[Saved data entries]
########
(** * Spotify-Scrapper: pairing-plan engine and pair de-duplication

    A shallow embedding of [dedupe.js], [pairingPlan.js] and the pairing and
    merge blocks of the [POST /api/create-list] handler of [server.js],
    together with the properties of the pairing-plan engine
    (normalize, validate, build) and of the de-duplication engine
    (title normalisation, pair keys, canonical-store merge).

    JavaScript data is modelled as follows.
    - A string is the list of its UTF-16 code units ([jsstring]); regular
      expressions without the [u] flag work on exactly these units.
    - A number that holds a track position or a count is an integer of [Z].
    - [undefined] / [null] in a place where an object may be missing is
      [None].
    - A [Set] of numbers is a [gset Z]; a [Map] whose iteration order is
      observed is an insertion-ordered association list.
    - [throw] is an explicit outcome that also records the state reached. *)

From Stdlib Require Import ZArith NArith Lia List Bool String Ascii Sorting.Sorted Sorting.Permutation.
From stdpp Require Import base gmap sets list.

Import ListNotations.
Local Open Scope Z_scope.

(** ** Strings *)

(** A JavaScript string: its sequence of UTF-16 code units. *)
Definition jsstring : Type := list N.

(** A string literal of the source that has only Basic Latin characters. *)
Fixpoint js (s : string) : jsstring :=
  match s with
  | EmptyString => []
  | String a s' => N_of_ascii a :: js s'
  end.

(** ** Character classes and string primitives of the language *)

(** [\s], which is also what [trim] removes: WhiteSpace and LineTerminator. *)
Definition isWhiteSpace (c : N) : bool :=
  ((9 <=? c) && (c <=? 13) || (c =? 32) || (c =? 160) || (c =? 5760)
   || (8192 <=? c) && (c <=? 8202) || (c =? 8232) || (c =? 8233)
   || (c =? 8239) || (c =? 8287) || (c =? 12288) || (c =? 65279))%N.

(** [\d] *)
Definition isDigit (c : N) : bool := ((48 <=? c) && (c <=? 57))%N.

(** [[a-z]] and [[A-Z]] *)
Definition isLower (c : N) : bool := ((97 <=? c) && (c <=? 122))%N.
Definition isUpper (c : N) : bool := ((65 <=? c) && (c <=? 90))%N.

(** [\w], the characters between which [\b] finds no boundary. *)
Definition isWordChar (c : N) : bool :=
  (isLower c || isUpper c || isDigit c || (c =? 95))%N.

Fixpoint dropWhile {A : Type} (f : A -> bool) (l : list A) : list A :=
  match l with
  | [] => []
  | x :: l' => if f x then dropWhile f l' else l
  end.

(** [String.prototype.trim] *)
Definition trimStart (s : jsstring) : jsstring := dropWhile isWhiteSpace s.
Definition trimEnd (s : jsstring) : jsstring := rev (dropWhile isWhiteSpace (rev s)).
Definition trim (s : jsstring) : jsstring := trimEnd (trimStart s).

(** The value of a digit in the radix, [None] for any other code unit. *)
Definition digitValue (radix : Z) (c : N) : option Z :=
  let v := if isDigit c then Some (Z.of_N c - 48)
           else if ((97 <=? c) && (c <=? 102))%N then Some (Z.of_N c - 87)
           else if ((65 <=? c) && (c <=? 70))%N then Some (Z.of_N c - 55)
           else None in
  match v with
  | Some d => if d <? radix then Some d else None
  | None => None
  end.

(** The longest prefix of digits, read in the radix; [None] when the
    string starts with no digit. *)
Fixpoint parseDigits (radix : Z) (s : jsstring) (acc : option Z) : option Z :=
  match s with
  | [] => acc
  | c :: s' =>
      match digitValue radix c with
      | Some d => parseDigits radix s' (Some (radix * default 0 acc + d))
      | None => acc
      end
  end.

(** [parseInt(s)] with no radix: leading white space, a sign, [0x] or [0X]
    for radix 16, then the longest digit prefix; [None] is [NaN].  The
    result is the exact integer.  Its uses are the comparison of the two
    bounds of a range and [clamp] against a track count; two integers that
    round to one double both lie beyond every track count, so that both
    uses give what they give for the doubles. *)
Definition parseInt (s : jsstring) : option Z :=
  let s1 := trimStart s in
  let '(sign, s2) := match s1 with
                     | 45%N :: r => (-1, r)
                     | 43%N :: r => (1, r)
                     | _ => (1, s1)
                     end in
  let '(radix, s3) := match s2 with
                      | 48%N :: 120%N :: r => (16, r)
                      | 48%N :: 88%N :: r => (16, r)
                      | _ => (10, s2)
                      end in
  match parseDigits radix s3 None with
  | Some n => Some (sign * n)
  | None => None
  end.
########
● Problem to solve
Take the data above and return it exactly.

● Result for this exercise
(** * Spotify-Scrapper: pairing-plan engine and pair de-duplication

    A shallow embedding of [dedupe.js], [pairingPlan.js] and the pairing and
    merge blocks of the [POST /api/create-list] handler of [server.js],
    together with the properties of the pairing-plan engine
    (normalize, validate, build) and of the de-duplication engine
    (title normalisation, pair keys, canonical-store merge).

    JavaScript data is modelled as follows.
    - A string is the list of its UTF-16 code units ([jsstring]); regular
      expressions without the [u] flag work on exactly these units.
    - A number that holds a track position or a count is an integer of [Z].
    - [undefined] / [null] in a place where an object may be missing is
      [None].
    - A [Set] of numbers is a [gset Z]; a [Map] whose iteration order is
      observed is an insertion-ordered association list.
    - [throw] is an explicit outcome that also records the state reached. *)

From Stdlib Require Import ZArith NArith Lia List Bool String Ascii Sorting.Sorted Sorting.Permutation.
From stdpp Require Import base gmap sets list.

Import ListNotations.
Local Open Scope Z_scope.

(** ** Strings *)

(** A JavaScript string: its sequence of UTF-16 code units. *)
Definition jsstring : Type := list N.

(** A string literal of the source that has only Basic Latin characters. *)
Fixpoint js (s : string) : jsstring :=
  match s with
  | EmptyString => []
  | String a s' => N_of_ascii a :: js s'
  end.

(** ** Character classes and string primitives of the language *)

(** [\s], which is also what [trim] removes: WhiteSpace and LineTerminator. *)
Definition isWhiteSpace (c : N) : bool :=
  ((9 <=? c) && (c <=? 13) || (c =? 32) || (c =? 160) || (c =? 5760)
   || (8192 <=? c) && (c <=? 8202) || (c =? 8232) || (c =? 8233)
   || (c =? 8239) || (c =? 8287) || (c =? 12288) || (c =? 65279))%N.

(** [\d] *)
Definition isDigit (c : N) : bool := ((48 <=? c) && (c <=? 57))%N.

(** [[a-z]] and [[A-Z]] *)
Definition isLower (c : N) : bool := ((97 <=? c) && (c <=? 122))%N.
Definition isUpper (c : N) : bool := ((65 <=? c) && (c <=? 90))%N.

(** [\w], the characters between which [\b] finds no boundary. *)
Definition isWordChar (c : N) : bool :=
  (isLower c || isUpper c || isDigit c || (c =? 95))%N.

Fixpoint dropWhile {A : Type} (f : A -> bool) (l : list A) : list A :=
  match l with
  | [] => []
  | x :: l' => if f x then dropWhile f l' else l
  end.

(** [String.prototype.trim] *)
Definition trimStart (s : jsstring) : jsstring := dropWhile isWhiteSpace s.
Definition trimEnd (s : jsstring) : jsstring := rev (dropWhile isWhiteSpace (rev s)).
Definition trim (s : jsstring) : jsstring := trimEnd (trimStart s).

(** The value of a digit in the radix, [None] for any other code unit. *)
Definition digitValue (radix : Z) (c : N) : option Z :=
  let v := if isDigit c then Some (Z.of_N c - 48)
           else if ((97 <=? c) && (c <=? 102))%N then Some (Z.of_N c - 87)
           else if ((65 <=? c) && (c <=? 70))%N then Some (Z.of_N c - 55)
           else None in
  match v with
  | Some d => if d <? radix then Some d else None
  | None => None
  end.

(** The longest prefix of digits, read in the radix; [None] when the
    string starts with no digit. *)
Fixpoint parseDigits (radix : Z) (s : jsstring) (acc : option Z) : option Z :=
  match s with
  | [] => acc
  | c :: s' =>
      match digitValue radix c with
      | Some d => parseDigits radix s' (Some (radix * default 0 acc + d))
      | None => acc
      end
  end.

(** [parseInt(s)] with no radix: leading white space, a sign, [0x] or [0X]
    for radix 16, then the longest digit prefix; [None] is [NaN].  The
    result is the exact integer.  Its uses are the comparison of the two
    bounds of a range and [clamp] against a track count; two integers that
    round to one double both lie beyond every track count, so that both
    uses give what they give for the doubles. *)
Definition parseInt (s : jsstring) : option Z :=
  let s1 := trimStart s in
  let '(sign, s2) := match s1 with
                     | 45%N :: r => (-1, r)
                     | 43%N :: r => (1, r)
                     | _ => (1, s1)
                     end in
  let '(radix, s3) := match s2 with
                      | 48%N :: 120%N :: r => (16, r)
                      | 48%N :: 88%N :: r => (16, r)
                      | _ => (10, s2)
                      end in
  match parseDigits radix s3 None with
  | Some n => Some (sign * n)
  | None => None
  end.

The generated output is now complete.